Stored items:
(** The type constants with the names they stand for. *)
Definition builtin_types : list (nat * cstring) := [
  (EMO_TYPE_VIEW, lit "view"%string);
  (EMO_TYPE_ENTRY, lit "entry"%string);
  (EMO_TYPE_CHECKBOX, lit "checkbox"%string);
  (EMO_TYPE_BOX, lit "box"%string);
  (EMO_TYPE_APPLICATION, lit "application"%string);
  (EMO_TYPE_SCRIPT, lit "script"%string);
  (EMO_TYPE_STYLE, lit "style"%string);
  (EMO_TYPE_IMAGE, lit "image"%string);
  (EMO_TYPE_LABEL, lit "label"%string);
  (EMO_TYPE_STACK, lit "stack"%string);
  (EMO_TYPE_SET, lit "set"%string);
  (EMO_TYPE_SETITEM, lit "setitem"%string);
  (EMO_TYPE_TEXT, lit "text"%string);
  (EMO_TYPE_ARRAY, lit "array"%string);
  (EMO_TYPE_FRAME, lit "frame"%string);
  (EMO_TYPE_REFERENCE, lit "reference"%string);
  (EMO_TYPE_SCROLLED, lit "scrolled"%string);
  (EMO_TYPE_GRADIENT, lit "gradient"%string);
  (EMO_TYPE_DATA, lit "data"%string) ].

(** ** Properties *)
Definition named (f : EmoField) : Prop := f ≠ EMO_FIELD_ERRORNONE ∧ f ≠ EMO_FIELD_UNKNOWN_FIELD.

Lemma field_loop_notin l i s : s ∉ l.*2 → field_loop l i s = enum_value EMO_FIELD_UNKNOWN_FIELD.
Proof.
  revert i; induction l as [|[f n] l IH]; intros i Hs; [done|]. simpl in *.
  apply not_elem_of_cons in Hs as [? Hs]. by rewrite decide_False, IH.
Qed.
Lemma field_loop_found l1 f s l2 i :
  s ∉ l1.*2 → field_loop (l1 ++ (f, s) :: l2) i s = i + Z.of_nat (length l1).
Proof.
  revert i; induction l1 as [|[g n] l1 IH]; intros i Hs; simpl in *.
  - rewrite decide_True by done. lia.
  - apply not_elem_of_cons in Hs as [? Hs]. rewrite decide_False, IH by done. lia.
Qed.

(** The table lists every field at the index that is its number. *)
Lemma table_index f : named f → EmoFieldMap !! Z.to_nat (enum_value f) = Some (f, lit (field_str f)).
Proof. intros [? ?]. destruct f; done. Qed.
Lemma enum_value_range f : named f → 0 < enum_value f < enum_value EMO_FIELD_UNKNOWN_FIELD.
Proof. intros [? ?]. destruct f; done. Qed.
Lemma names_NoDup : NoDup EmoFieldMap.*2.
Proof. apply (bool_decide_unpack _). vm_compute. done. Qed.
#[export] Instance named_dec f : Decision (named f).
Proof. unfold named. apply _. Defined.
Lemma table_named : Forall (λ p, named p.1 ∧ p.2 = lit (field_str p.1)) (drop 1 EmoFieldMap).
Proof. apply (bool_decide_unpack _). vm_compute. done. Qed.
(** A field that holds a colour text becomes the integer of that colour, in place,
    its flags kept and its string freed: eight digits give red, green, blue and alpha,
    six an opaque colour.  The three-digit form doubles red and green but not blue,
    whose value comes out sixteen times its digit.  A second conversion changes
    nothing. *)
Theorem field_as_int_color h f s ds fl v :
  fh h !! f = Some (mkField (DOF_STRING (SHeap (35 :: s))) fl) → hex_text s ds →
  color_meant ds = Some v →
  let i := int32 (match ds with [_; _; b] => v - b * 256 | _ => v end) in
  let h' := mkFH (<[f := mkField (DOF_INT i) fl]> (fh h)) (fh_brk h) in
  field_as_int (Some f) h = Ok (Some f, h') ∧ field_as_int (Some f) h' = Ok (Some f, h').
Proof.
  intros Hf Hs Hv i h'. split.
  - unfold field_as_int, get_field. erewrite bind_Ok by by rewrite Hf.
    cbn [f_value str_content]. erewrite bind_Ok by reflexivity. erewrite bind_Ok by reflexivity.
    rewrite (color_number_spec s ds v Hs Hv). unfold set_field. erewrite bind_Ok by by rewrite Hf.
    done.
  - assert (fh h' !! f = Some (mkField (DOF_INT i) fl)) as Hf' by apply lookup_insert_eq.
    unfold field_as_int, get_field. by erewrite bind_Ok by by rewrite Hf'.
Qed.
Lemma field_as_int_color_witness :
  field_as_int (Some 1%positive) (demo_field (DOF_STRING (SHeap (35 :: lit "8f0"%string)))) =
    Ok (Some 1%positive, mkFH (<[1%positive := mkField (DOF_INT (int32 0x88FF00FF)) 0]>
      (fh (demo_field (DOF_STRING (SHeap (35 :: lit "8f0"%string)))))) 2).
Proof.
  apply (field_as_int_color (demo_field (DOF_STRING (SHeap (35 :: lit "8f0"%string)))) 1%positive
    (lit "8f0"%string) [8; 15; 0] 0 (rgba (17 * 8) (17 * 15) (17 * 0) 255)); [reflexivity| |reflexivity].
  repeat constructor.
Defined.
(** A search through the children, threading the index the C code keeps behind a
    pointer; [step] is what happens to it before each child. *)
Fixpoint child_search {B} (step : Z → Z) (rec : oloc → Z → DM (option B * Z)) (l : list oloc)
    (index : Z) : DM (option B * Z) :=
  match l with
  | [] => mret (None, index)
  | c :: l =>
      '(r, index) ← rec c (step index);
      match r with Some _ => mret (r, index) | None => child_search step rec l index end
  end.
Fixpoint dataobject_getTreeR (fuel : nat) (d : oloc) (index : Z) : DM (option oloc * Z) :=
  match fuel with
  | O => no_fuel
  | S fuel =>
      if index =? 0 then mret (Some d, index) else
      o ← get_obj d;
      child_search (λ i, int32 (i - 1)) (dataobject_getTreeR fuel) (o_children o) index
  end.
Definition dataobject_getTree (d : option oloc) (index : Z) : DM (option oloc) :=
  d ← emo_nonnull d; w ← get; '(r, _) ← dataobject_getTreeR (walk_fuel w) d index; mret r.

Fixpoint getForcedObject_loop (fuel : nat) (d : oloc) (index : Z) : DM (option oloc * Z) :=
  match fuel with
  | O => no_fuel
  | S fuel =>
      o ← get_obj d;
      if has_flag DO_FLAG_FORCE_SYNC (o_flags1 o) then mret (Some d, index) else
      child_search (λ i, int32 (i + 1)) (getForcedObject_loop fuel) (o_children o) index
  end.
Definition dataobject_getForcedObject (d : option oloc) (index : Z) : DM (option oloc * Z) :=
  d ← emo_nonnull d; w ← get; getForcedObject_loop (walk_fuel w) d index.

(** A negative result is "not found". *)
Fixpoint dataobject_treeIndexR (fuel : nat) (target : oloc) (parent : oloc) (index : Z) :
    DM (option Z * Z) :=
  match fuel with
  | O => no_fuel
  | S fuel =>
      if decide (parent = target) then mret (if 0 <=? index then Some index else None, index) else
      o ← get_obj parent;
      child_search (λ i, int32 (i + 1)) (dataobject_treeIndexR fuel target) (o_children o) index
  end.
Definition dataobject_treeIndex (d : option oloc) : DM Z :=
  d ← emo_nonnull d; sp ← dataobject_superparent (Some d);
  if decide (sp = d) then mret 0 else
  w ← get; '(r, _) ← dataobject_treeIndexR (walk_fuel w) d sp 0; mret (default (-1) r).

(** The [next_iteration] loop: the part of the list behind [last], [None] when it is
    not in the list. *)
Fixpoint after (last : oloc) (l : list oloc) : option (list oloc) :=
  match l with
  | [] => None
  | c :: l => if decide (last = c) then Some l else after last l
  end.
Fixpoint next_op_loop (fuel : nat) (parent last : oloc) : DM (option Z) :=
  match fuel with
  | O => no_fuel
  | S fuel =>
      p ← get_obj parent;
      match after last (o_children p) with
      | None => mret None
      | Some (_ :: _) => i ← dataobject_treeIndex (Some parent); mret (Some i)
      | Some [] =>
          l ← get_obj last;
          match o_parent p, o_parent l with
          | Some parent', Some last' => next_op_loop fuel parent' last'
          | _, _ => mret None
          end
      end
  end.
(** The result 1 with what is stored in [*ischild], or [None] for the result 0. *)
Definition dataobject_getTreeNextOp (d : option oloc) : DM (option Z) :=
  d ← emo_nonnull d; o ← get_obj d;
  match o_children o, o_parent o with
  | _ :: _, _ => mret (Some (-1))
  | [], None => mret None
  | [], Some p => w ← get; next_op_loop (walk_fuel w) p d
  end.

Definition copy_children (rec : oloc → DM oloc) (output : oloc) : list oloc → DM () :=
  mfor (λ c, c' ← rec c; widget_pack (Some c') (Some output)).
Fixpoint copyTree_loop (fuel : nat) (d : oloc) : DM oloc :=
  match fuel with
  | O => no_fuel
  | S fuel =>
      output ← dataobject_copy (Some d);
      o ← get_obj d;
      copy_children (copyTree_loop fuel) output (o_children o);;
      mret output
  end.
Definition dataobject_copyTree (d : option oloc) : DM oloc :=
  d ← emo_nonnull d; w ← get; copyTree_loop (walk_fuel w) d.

Problem details:
Beginning with the line that has "Definition dataobject_getTree (d" and ending with the line that has "w ← get; '(r, _) ← dataobject_treeIndexR", set down the lines above exactly and include no others.

Written answer:
Definition dataobject_getTree (d : option oloc) (index : Z) : DM (option oloc) :=
  d ← emo_nonnull d; w ← get; '(r, _) ← dataobject_getTreeR (walk_fuel w) d index; mret r.

Fixpoint getForcedObject_loop (fuel : nat) (d : oloc) (index : Z) : DM (option oloc * Z) :=
  match fuel with
  | O => no_fuel
  | S fuel =>
      o ← get_obj d;
      if has_flag DO_FLAG_FORCE_SYNC (o_flags1 o) then mret (Some d, index) else
      child_search (λ i, int32 (i + 1)) (getForcedObject_loop fuel) (o_children o) index
  end.
Definition dataobject_getForcedObject (d : option oloc) (index : Z) : DM (option oloc * Z) :=
  d ← emo_nonnull d; w ← get; getForcedObject_loop (walk_fuel w) d index.

(** A negative result is "not found". *)
Fixpoint dataobject_treeIndexR (fuel : nat) (target : oloc) (parent : oloc) (index : Z) :
    DM (option Z * Z) :=
  match fuel with
  | O => no_fuel
  | S fuel =>
      if decide (parent = target) then mret (if 0 <=? index then Some index else None, index) else
      o ← get_obj parent;
      child_search (λ i, int32 (i + 1)) (dataobject_treeIndexR fuel target) (o_children o) index
  end.
Definition dataobject_treeIndex (d : option oloc) : DM Z :=
  d ← emo_nonnull d; sp ← dataobject_superparent (Some d);
  if decide (sp = d) then mret 0 else
  w ← get; '(r, _) ← dataobject_treeIndexR (walk_fuel w) d sp 0; mret (default (-1) r).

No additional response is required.